It's not the BBC shunning - remember McGinley won Coach of the Year last year and the Ryder Cup has won the team of the year a number of times 

Plenty golfers have been in the Top ten that go to a public vote ( Clarke , Westwood , McIlroy , Donald ) - so the golfers have been picked by the panel and journos - the public haven't voted for them - it's the public not the BBC that stops a golfer winning


----------



## Tongo (Nov 5, 2015)

Liverpoolphil said:



			It's not the BBC shunning - remember McGinley won Coach of the Year last year and the Ryder Cup has won the team of the year a number of times 

Plenty golfers have been in the Top ten that go to a public vote ( Clarke , Westwood , McIlroy , Donald ) - so the golfers have been picked by the panel and journos - the public haven't voted for them - it's the public not the BBC that stops a golfer winning
		
Click to expand...

The shunning of golf was in reference to the beeb's decision regarding the Open next year. 

In all truth though, can you honestly see Spieth being awarded Overseas Personality? An award that isn't decided by the public.


----------



## Liverpoolphil (Nov 5, 2015)

Tongo said:



			The shunning of golf was in reference to the beeb's decision regarding the Open next year. 

In all truth though, can you honestly see Spieth being awarded Overseas Personality? An award that isn't decided by the public.
		
Click to expand...


Well the BBC and the Open is a worn out debate now and people will always have differing views - have to remember that golf is still a minority sport.

Yes i can see Spieth being in the running for overseas award - along with Bolt and Djkovic - all three worthy winners.


----------



## User62651 (Nov 5, 2015)

backwoodsman said:



			40 posts and no one has mentioned any golfers?

Spieth, or preferably Day, ought to be in with a shout for overseas.
		
Click to expand...

I said Speith for overseas in post 48


----------



## Hacker Khan (Nov 5, 2015)

backwoodsman said:



			40 posts and no one has mentioned any golfers?
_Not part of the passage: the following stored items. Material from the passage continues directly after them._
(* ===== verification/Backup.v ===== *)
(** The MobileBackup2 client ([crates/ios-core/src/services/backup2/mod.rs]).

    [Transfer] has the framing of file transfers. [Backup] has the client: its state is the
    socket of its DeviceLink client, the host's file system and the fields of
    [Mobilebackup2Client]; [run_loop] answers the device's requests, one after the other, and the
    operations of the API run it inside a session. The build is one for Unix without the feature
    [backup2-manifest]. A timeout ends a call that would wait. *)

From S2P Require Import Prelude Utf8 Text Socket Plist Fs Frames PlistClients BackupPath BackupDir.

(** ** Numbers of a property list *)

Module Number.
Import Plist.

(** The value of a finite IEEE double is [(-1)^sign * mantissa * 2^exponent]. *)
Definition f64_sign (bits : Z) : bool := Z.testbit bits 63.
Definition f64_field (bits : Z) : Z := Z.land (Z.shiftr bits 52) 0x7FF.
Definition f64_mantissa (bits : Z) : Z :=
  Z.land bits (2 ^ 52 - 1) + (if f64_field bits =? 0 then 0 else 2 ^ 52).
Definition f64_exponent (bits : Z) : Z := (if f64_field bits =? 0 then 1 else f64_field bits) - 1075.
Definition f64_is_finite (bits : Z) : bool := negb (f64_field bits =? 0x7FF).
(** The whole number a double is, if it is one below 2^64. *)
Definition f64_to_u64 (bits : Z) : option Z :=
  let m := f64_mantissa bits in
  let e := f64_exponent bits in
  if negb (f64_is_finite bits) then None
  else if f64_sign bits && negb (m =? 0) then None
  else if 0 <=? e then (if m * 2 ^ e <? 2 ^ 64 then Some (m * 2 ^ e) else None)
  else if m mod 2 ^ (- e) =? 0 then Some (m / 2 ^ (- e)) else None.
(** [value as f64]: the nearest double, to even on a tie. *)
Definition f64_of_u64 (n : Z) : Z :=
  if n =? 0 then 0 else
  let k := Z.log2 n in
  if k <=? 52 then (k + 1023) * 2 ^ 52 + (n * 2 ^ (52 - k) - 2 ^ 52)
  else let d := 2 ^ (k - 52) in
       let q := n / d in
       let r := n mod d in
       let up := (d <? 2 * r) || ((2 * r =? d) && Z.odd q) in
       (k + 1023) * 2 ^ 52 + (q - 2 ^ 52) + Z.b2z up.
Definition plist_number_to_u64 (v : Value) : option Z :=
  match v with
  | Integer _ => as_unsigned_integer v
  | Real bits => f64_to_u64 bits
  | _ => None
  end.
Definition plist_number_to_f64 (v : Value) : option Z :=
  match v with
  | Integer _ => f64_of_u64 <$> as_unsigned_integer v
  | Real bits => Some bits
  | _ => None
  end.
(** [status_code as u64] *)
Definition protocol_status_value (status_code : Z) : Value := Integer (status_code mod 2 ^ 64).
End Number.

(** ** Transfers *)

Module Transfer.
Import Net Socket Policy.
#[export] Instance backup_io_error : IoError Mobilebackup2Error := Io None.
Abbreviation stream := (st Socket Mobilebackup2Error).

Definition FILE_TRANSFER_CODE_SUCCESS : Z := 0x00.
Definition FILE_TRANSFER_CODE_LOCAL_ERROR : Z := 0x06.
Definition FILE_TRANSFER_CODE_FILE_DATA : Z := 0x0c.
Definition FILE_TRANSFER_CODE_REMOTE_ERROR : Z := 0x0b.
Definition MAX_TRANSFER_ERROR_PREVIEW_SIZE : Z := 64 * 1024.
Definition MAX_PREFIXED_STRING_SIZE : Z := 64 * 1024.

Definition read_u32_be : stream Z := buf ← read_exact 4; mret (be_Z buf).
Definition read_prefixed_string : stream bytes :=
  size ← read_u32_be;
  if size =? 0 then mret [] else
  if MAX_PREFIXED_STRING_SIZE <? size
  then st_fail (Protocol (Msg "prefixed string too large: {size} bytes (max {MAX_PREFIXED_STRING_SIZE})" [size; MAX_PREFIXED_STRING_SIZE])) else
  buf ← read_exact size;
  if from_utf8 buf then mret buf else protocol "backup path was not utf-8: {err}".
(** A round takes a chunk of at least one byte; the length bounds the rounds. *)
Fixpoint discard_loop (fuel : nat) (remaining : Z) : stream unit :=
  if remaining <=? 0 then mret tt else
  match fuel with
  | O => st_lift OutOfFuel
  | S fuel =>
      let chunk_len := Z.min remaining (Z.of_nat DOWNLOAD_CHUNK_SIZE) in
      read_exact chunk_len ;;
      discard_loop fuel (remaining - chunk_len)
  end.
Definition rounds (remaining : Z) : nat := S (Z.to_nat (remaining / Z.of_nat DOWNLOAD_CHUNK_SIZE)).
Definition discard_transfer_payload (remaining : Z) : stream unit := discard_loop (rounds remaining) remaining.
Definition read_transfer_error_preview (payload_len : Z) : stream bytes :=
  let preview_len := Z.min payload_len MAX_TRANSFER_ERROR_PREVIEW_SIZE in
  preview ← read_exact preview_len;
  discard_transfer_payload (payload_len - preview_len) ;;
  mret (utf8_lossy preview).
(** [len() as u32] keeps the low 32 bits, as [be_bytes 4] does. *)
Definition write_prefixed_string (value : bytes) : stream unit :=
  write_all (be_bytes 4 (len value)) ;; write_all value.
(** The addition is of [u32]s and overflows in debug builds only on 4 GiB payloads. *)
Definition write_transfer_frame (code : Z) (payload : bytes) : stream unit :=
  write_all (be_bytes 4 (len payload + 1)) ;;
  write_all (be_bytes 1 code) ;;
  if bool_decide (payload = []) then mret tt else write_all payload.
End Transfer.

(** ** The client *)

Module Backup.
Import Text Net Socket Plist Path Fs Filter Policy Dir Number Transfer.
#[local] Open Scope plist_scope.

Section client.
Context {PF : Platform} {PC : PlistCodec} {RE : RegexEngine}.
(** [statvfs]: the free bytes of the file system a location is on. *)
Context (free_bytes_at : Store -> Loc -> Z).

Record Client := mkClient {
  link : Socket;
  disk : Host;
  reported_free_space : option Z;
  required_free_space : option Z;
  backup_filter : option BackupFilter;
  discarded_files : list PathBuf;
  transfer_files : Z;
  transfer_bytes : Z;
  write_error : option io_err;
}.
Definition set_link v (c : Client) := mkClient v (disk c) (reported_free_space c) (required_free_space c) (backup_filter c) (discarded_files c) (transfer_files c) (transfer_bytes c) (write_error c).
Definition set_disk v (c : Client) := mkClient (link c) v (reported_free_space c) (required_free_space c) (backup_filter c) (discarded_files c) (transfer_files c) (transfer_bytes c) (write_error c).
Definition set_reported v (c : Client) := mkClient (link c) (disk c) v (required_free_space c) (backup_filter c) (discarded_files c) (transfer_files c) (transfer_bytes c) (write_error c).
Definition set_required v (c : Client) := mkClient (link c) (disk c) (reported_free_space c) v (backup_filter c) (discarded_files c) (transfer_files c) (transfer_bytes c) (write_error c).
Definition set_filter v (c : Client) := mkClient (link c) (disk c) (reported_free_space c) (required_free_space c) v (discarded_files c) (transfer_files c) (transfer_bytes c) (write_error c).
Definition set_discarded v (c : Client) := mkClient (link c) (disk c) (reported_free_space c) (required_free_space c) (backup_filter c) v (transfer_files c) (transfer_bytes c) (write_error c).
Definition set_files v (c : Client) := mkClient (link c) (disk c) (reported_free_space c) (required_free_space c) (backup_filter c) (discarded_files c) v (transfer_bytes c) (write_error c).
Definition set_bytes v (c : Client) := mkClient (link c) (disk c) (reported_free_space c) (required_free_space c) (backup_filter c) (discarded_files c) (transfer_files c) v (write_error c).
Definition set_write_error v (c : Client) := mkClient (link c) (disk c) (reported_free_space c) (required_free_space c) (backup_filter c) (discarded_files c) (transfer_files c) (transfer_bytes c) v.
Definition new (stream : Socket) (h : Host) : Client := mkClient stream h None None None [] 0 0 None.

Abbreviation client := (st Client Mobilebackup2Error).
Definition on_link {A} (m : DeviceLink.link A) : client A := zoom link set_link (with_err DeviceLink m).
Definition on_stream {A} (m : stream A) : client A := zoom link set_link m.
Definition on_disk {A} (m : host A) : client A := zoom disk set_disk m.
Definition ok_or {A} (o : option A) (text : string) : client A :=
  match o with Some a => mret a | None => protocol text end.

Definition SUPPORTED_PROTOCOL_VERSIONS : list Z := [0x4000000000000000; 0x4000CCCCCCCCCCCD].
Definition BULK_OPERATION_ERROR : Z := -13.
Definition PURGE_DISK_SPACE_ERROR : Z := -1.
Definition PURGE_DISK_SPACE_ERROR_STRING : bytes := str "DLPurgeDiskSpace failed to purge".
Definition PURGE_REQUEST_OVERSHOOT : Z := 0x80000000.
Definition MB_ERROR_INSUFFICIENT_DISK_SPACE : Z := 105.
Definition EMPTY_PARAMETER_STRING : bytes := str "___EmptyParameterString___".
Definition MAX_DEVICE_TRANSFER_FILES : Z := 1000000.
Definition MAX_DEVICE_TRANSFER_BYTES : Z := 512 * 1024 * 1024 * 1024.
Definition u64_max : Z := 2 ^ 64 - 1.

(** *** Budgets *)

Definition account_transfer_file : client unit :=
  s ← st_get;
  if u64_max <? transfer_files s + 1 then protocol "backup transfer file count overflow" else
  st_mod (set_files (transfer_files s + 1)) ;;
  if MAX_DEVICE_TRANSFER_FILES <? transfer_files s + 1
  then st_fail (Protocol (Msg "backup transfer has too many files (max {MAX_DEVICE_TRANSFER_FILES})" [MAX_DEVICE_TRANSFER_FILES])) else mret tt.
Definition account_transfer_bytes (n : Z) : client unit :=
  s ← st_get;
  if u64_max <? transfer_bytes s + n then protocol "backup transfer byte count overflow" else
  st_mod (set_bytes (transfer_bytes s + n)) ;;
  if MAX_DEVICE_TRANSFER_BYTES <? transfer_bytes s + n
  then st_fail (Protocol (Msg "backup transfer exceeds byte budget (max {MAX_DEVICE_TRANSFER_BYTES} bytes)" [MAX_DEVICE_TRANSFER_BYTES])) else mret tt.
Spieth, or preferably Day, ought to be in with a shout for overseas.
		
Click to expand...

We are golfers, no one likes us, we don't care....


----------



## HomerJSimpson (Nov 5, 2015)

The problem for me lies in the fact that we get the shortlist but it then seems to vary how hard each one is pushed by the BBC publicity machine. You may get the "preferred choices eg Hamilton" popping up on The One Show and other programmes but a lesser name will get less air time. All seems very suited to pushing the voting public into certain directions


----------



## Imurg (Nov 5, 2015)

Apart from Hamilton, who has basically won a 3 horse race, and Murray, who had help, there's not much else going on for the popular British sports this year.
OK we won the Ashes but have been dire everywhere else, Football's been distinctly average as has the Rugby.
Mainstream sports have had a quiet year - its a shoe-in for Lewis so they may as well just give him the trophy and save us all a bit of cash.


----------



## Pin-seeker (Nov 5, 2015)

Michael Owen,if only for his electric personality.


----------



## Liverpoolphil (Dec 19, 2015)

Dan Carter has won the Overseas Award


----------



## HomerJSimpson (Dec 19, 2015)

Disagree with revealing the results ahead of the night (BBC - not LP)


----------



## Tongo (Dec 19, 2015)

HomerJSimpson said:



			Disagree with revealing the results ahead of the night (BBC - not LP)
		
Click to expand...

Another example of the beeb getting it wrong.


----------



## Doon frae Troon (Dec 20, 2015)

I have decided not to watch this tonight, first time since we had a telly so must be over 55 years.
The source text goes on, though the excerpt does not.